Deux ou trois points sur les “i” de la Révolution bolivarienne

Il est de moins en moins probable que la gauche occidentale fasse ce qu’elle aurait dû faire il y a quarante ans : démocratiser la propriété des médias, libérer les « écoles » de journalisme du formatage par le marché pour les mettre au service des citoyens, soutenir concrètement le pluralisme des voix médiatiques et en particulier celles des médias associatifs, rétablir le service public dans ses fonctions originales d’éducation populaire, ou encore (last but not least) penser les réseaux sociaux – et le numérique en général – aux antipodes du modèle dominant créé par les géants privés de la Silicon Valley. Elle fait des plans « com », pleure la censure de Twitter ou la croissance de l’extrême droite, voit en Biden une référence de gauche et n’ose plus parler du Venezuela que les médias ont naturalisé en repoussoir « dictatorial ». Mais elle ne voit pas le lien entre tous ces points et ne comprend pas qu’en se coupant du monde c’est sa propre existence qu’elle a mise en péril.
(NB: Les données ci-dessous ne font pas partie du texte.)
(** * Outpatient forecast simulation (hospital_app/app.py)

    A shallow embedding of the prediction run of [app.py]: the calendar
    rule that classifies the target day and the day before it, the two
    one-row feature frames built for every half-hour slot, the three
    boosters chained through the lag list and the carried queue, and the
    rows collected for the result table.

    Python integers are [Z].  A booster's score is a finite float, taken
    as the rational number it denotes ([Q]).  A raised exception is the
    [Raise] case of [result]; the run threads it through a small error
    monad.  A one-row pandas frame is an association list of column name
    and cell, in column order, repeated names allowed.

    Left out: the Streamlit widgets and the plot, which only feed the
    run and display its table, and the range limits of pandas
    timestamps. *)

From Stdlib Require Import ZArith QArith Qround Qabs Lqa Lia.
From Stdlib Require Import String Ascii List Bool Sorting.Sorted DecimalString.
From Stdlib Require DecimalNat.
Import ListNotations.

Local Open Scope Z_scope.

(** ** Exceptions *)

Inductive exn : Type :=
| KeyError (key : string)
| ValueError
| AttributeError
| OverflowError
| PredictError.

Inductive result (A : Type) : Type :=
| Ok (a : A)
| Raise (e : exn).

Arguments Ok {A} a.
Arguments Raise {A} e.

Definition bind {A B : Type} (r : result A) (k : A -> result B) : result B :=
  match r with
  | Ok a => k a
  | Raise e => Raise e
  end.

Declare Scope result_scope.
Delimit Scope result_scope with result.
Notation "x <- r ;; k" := (bind r (fun x => k))
  (at level 61, r at next level, right associativity) : result_scope.

Definition is_ok {A : Type} (r : result A) : bool :=
  match r with Ok _ => true | Raise _ => false end.

(** ** Python built-ins used by the run *)

Module Py.

(** [round(x)] on a float: the nearest integer, a tie going to the even
    neighbour. *)
Definition round (x : Q) : Z :=
  let f := Qfloor x in
  match Qcompare (x - inject_Z f) (1 # 2) with
  | Lt => f
  | Gt => f + 1
  | Eq => if Z.even f then f else f + 1
  end.

(** [int(max(0, round(x)))], the expression applied to each score. *)
Definition clamp_round (x : Q) : Z := Z.max 0 (round x).

(** [int(b)] on a bool. *)
Definition int_of_bool (b : bool) : Z := if b then 1 else 0.

(** [needle in hay] on strings.  Strings are UTF-8 byte sequences here;
    a well-formed needle occurs between code-point boundaries only, so
    the byte search agrees with Python's search on code points. *)
Fixpoint str_contains (needle hay : string) : bool :=
  String.prefix needle hay
  || match hay with
     | EmptyString => false
     | String _ rest => str_contains needle rest
     end.

(** [str(n)] for a non-negative integer. *)
Definition str_of_Z (n : Z) : string :=
  NilZero.string_of_uint (Nat.to_uint (Z.to_nat n)).

(** The [%H] and [%M] fields of [strftime]: two digits, zero padded. *)
Definition two_digits (n : Z) : string :=
  if n <? 10 then ("0" ++ str_of_Z n)%string else str_of_Z n.

(** [xs[:n]] *)
Definition slice_to {A : Type} (n : nat) (xs : list A) : list A := firstn n xs.

End Py.

(** ** datetime.date *)

Module Datetime.

Record date : Type := mkdate { year : Z; month : Z; day : Z }.

Definition _is_leap (y : Z) : bool :=
  (y mod 4 =? 0) && (negb (y mod 100 =? 0) || (y mod 400 =? 0)).

Definition _days_before_year (y : Z) : Z :=
  let y' := y - 1 in y' * 365 + y' / 4 - y' / 100 + y' / 400.

Definition _DAYS_IN_MONTH (m : Z) : Z :=
  match m with
  | 1 => 31 | 2 => 28 | 3 => 31 | 4 => 30 | 5 => 31 | 6 => 30
  | 7 => 31 | 8 => 31 | 9 => 30 | 10 => 31 | 11 => 30 | 12 => 31
  | _ => -1
  end.

Definition _DAYS_BEFORE_MONTH (m : Z) : Z :=
  match m with
  | 1 => 0 | 2 => 31 | 3 => 59 | 4 => 90 | 5 => 120 | 6 => 151
  | 7 => 181 | 8 => 212 | 9 => 243 | 10 => 273 | 11 => 304 | 12 => 334
  | _ => -1
  end.

Definition _days_in_month (y m : Z) : Z :=
  if (m =? 2) && _is_leap y then 29 else _DAYS_IN_MONTH m.

Definition _days_before_month (y m : Z) : Z :=
  _DAYS_BEFORE_MONTH m + Py.int_of_bool ((2 <? m) && _is_leap y).

Definition _ymd2ord (y m d : Z) : Z :=
  _days_before_year y + _days_before_month y m + d.

Definition _DI400Y : Z := 146097.
Definition _DI100Y : Z := 36524.
Definition _DI4Y : Z := 1461.
Definition _MAXORDINAL : Z := 3652059.

Definition _ord2ymd (n : Z) : date :=
  let n := n - 1 in
  let n400 := n / _DI400Y in
  let n := n mod _DI400Y in
  let y := n400 * 400 + 1 in
  let n100 := n / _DI100Y in
  let n := n mod _DI100Y in
  let n4 := n / _DI4Y in
  let n := n mod _DI4Y in
  let n1 := n / 365 in
  let n := n mod 365 in
  let y := y + n100 * 100 + n4 * 4 + n1 in
  if (n1 =? 4) || (n100 =? 4) then mkdate (y - 1) 12 31
  else
    let leapyear := (n1 =? 3) && (negb (n4 =? 24) || (n100 =? 3)) in
    let m := Z.shiftr (n + 50) 5 in
    let preceding := _DAYS_BEFORE_MONTH m + Py.int_of_bool ((2 <? m) && leapyear) in
    if n <? preceding then
      let m := m - 1 in
      let preceding :=
        preceding - (_DAYS_IN_MONTH m + Py.int_of_bool ((m =? 2) && leapyear)) in
      mkdate y m (n - preceding + 1)
    else mkdate y m (n - preceding + 1).

(** The dates the [date] constructor accepts. *)
Definition valid_date (d : date) : bool :=
  (1 <=? year d) && (year d <=? 9999)
  && (1 <=? month d) && (month d <=? 12)
  && (1 <=? day d) && (day d <=? _days_in_month (year d) (month d)).

Definition toordinal (d : date) : Z := _ymd2ord (year d) (month d) (day d).

Definition fromordinal (n : Z) : date := _ord2ymd n.

(** [d.weekday()]: Monday is 0, Sunday is 6. *)
Definition weekday (d : date) : Z := (toordinal d + 6) mod 7.

(** The numbers [weekday] gives to Wednesday, Saturday and Sunday. *)
Definition wednesday : Z := 2.
Definition saturday : Z := 5.
Definition sunday : Z := 6.

(** [date.min] *)
Definition date_min : date := mkdate 1 1 1.

(** [d - timedelta(days=n)] *)
Definition sub_days (d : date) (n : Z) : result date :=
  let o := toordinal d - n in
  if (0 <? o) && (o <=? _MAXORDINAL) then Ok (fromordinal o)
  else Raise OverflowError.

(** [d + timedelta(days=n)] *)
Definition add_days (d : date) (n : Z) : result date :=
  let o := toordinal d + n in
  if (0 <? o) && (o <=? _MAXORDINAL) then Ok (fromordinal o)
  else Raise OverflowError.

(** A month from 1 to 12 and a day that the month has, in any year. *)
Definition wf_date (d : date) : Prop :=
  1 <= month d <= 12 /\ 1 <= day d <= _days_in_month (year d) (month d).

End Datetime.

(** ** pandas: one-row frames, timestamps, date ranges *)

Module Pandas.

Import Datetime.

(** A frame with the single row [index=[0]]: its columns from left to
    right, each with its cell. *)
Definition DataFrame : Type := list (string * Z).

Definition columns (df : DataFrame) : list string := map fst df.

(** [c in df.columns] *)
Definition has_column (c : string) (df : DataFrame) : bool :=
  existsb (String.eqb c) (columns df).

(** [pd.DataFrame(0, index=[0], columns=cols)] *)
Definition zeros (cols : list string) : DataFrame :=
  map (fun c => (c, 0)) cols.

(** [df[c] = v]: every column named [c] receives [v]; when there is
    none, a new column is appended on the right. *)
Definition setitem (df : DataFrame) (c : string) (v : Z) : DataFrame :=
  if has_column c df
  then map (fun kv => if String.eqb (fst kv) c then (fst kv, v) else kv) df
  else df ++ [(c, v)].

(** The columns of [df] named [c], in frame order. *)
Definition named (c : string) (df : DataFrame) : DataFrame :=
  filter (fun kv => String.eqb (fst kv) c) df.

(** [df[cols]]: for each requested name in turn, the columns carrying
    it; a name the frame does not have raises [KeyError]. *)
Fixpoint getitem_list (df : DataFrame) (cols : list string) : result DataFrame :=
  match cols with
  | [] => Ok []
  | c :: rest =>
      match named c df with
      | [] => Raise (KeyError c)
      | hit => bind (getitem_list df rest) (fun tl => Ok (hit ++ tl))
      end
  end.

(** [df.loc[0, c]] for a column name carried once; [None] otherwise. *)
Definition cell (c : string) (df : DataFrame) : option Z :=
  match named c df with
  | [(_, v)] => Some v
  | _ => None
  end.

(** A timestamp of minute resolution: its calendar day and the minutes
    elapsed since midnight. *)
Record Timestamp : Type := mkts { ts_date : date; ts_minutes : Z }.

(** [pd.Timestamp(d)]: midnight of [d]. *)
Definition Timestamp_of_date (d : date) : Timestamp := mkts d 0.

(** [ts.replace(hour=h, minute=m)] *)
Definition replace (ts : Timestamp) (h m : Z) : Timestamp :=
  mkts (ts_date ts) (h * 60 + m).

Definition hour (ts : Timestamp) : Z := ts_minutes ts / 60.
Definition minute (ts : Timestamp) : Z := ts_minutes ts mod 60.

(** [ts.strftime("%H:%M")] *)
Definition strftime_HM (ts : Timestamp) : string :=
  (Py.two_digits (hour ts) ++ ":" ++ Py.two_digits (minute ts))%string.

(** [pd.date_range(start=s, end=e, freq=...)] for two timestamps of one
    day and a step of [freq] minutes: [s], [s + freq], ... up to and
    including the last one that is not after [e]. *)
Definition date_range (s e : Timestamp) (freq : Z) : list Timestamp :=
  if (0 <? freq) && (ts_minutes s <=? ts_minutes e)
  then map (fun k => mkts (ts_date s) (ts_minutes s + Z.of_nat k * freq))
           (seq 0 (S (Z.to_nat ((ts_minutes e - ts_minutes s) / freq))))
  else [].

End Pandas.

(** ** xgboost: matrices and boosters *)

Module Xgb.

Import Pandas.

(** The matrix built from a one-row frame keeps the frame's column names
    as feature names, next to the cells. *)
Definition DMatrix : Type := list (string * Z).

Fixpoint unique (names : list string) : bool :=
  match names with
  | [] => true
  | n :: rest => negb (existsb (String.eqb n) rest) && unique rest
  end.

(** An integer pandas keeps in an int64 or a uint64 column.  A cell
    outside this range turns its column into an object column. *)
Definition numeric_cell (v : Z) : bool :=
  (- 2 ^ 63 <=? v) && (v <? 2 ^ 64).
Au Venezuela, l’extrême droite qui a tenté plusieurs coups d’État et organisé des déstabilisations violentes (appuyées par les médias qui les ont relookées en « révoltes-démocratiques-écrasées-par-Maduro ») est depuis toujours soutenue, armée et financée par le narco-paramilitarisme d’Alvaro Uribe qui massacre le peuple colombien. Et tout ce que fait cette extrême droite au pouvoir en Colombie est un triste rappel de ce qu’auraient fait ses protégés de l’extrême droite vénézuélienne s’ils avaient pris le pouvoir à Caracas.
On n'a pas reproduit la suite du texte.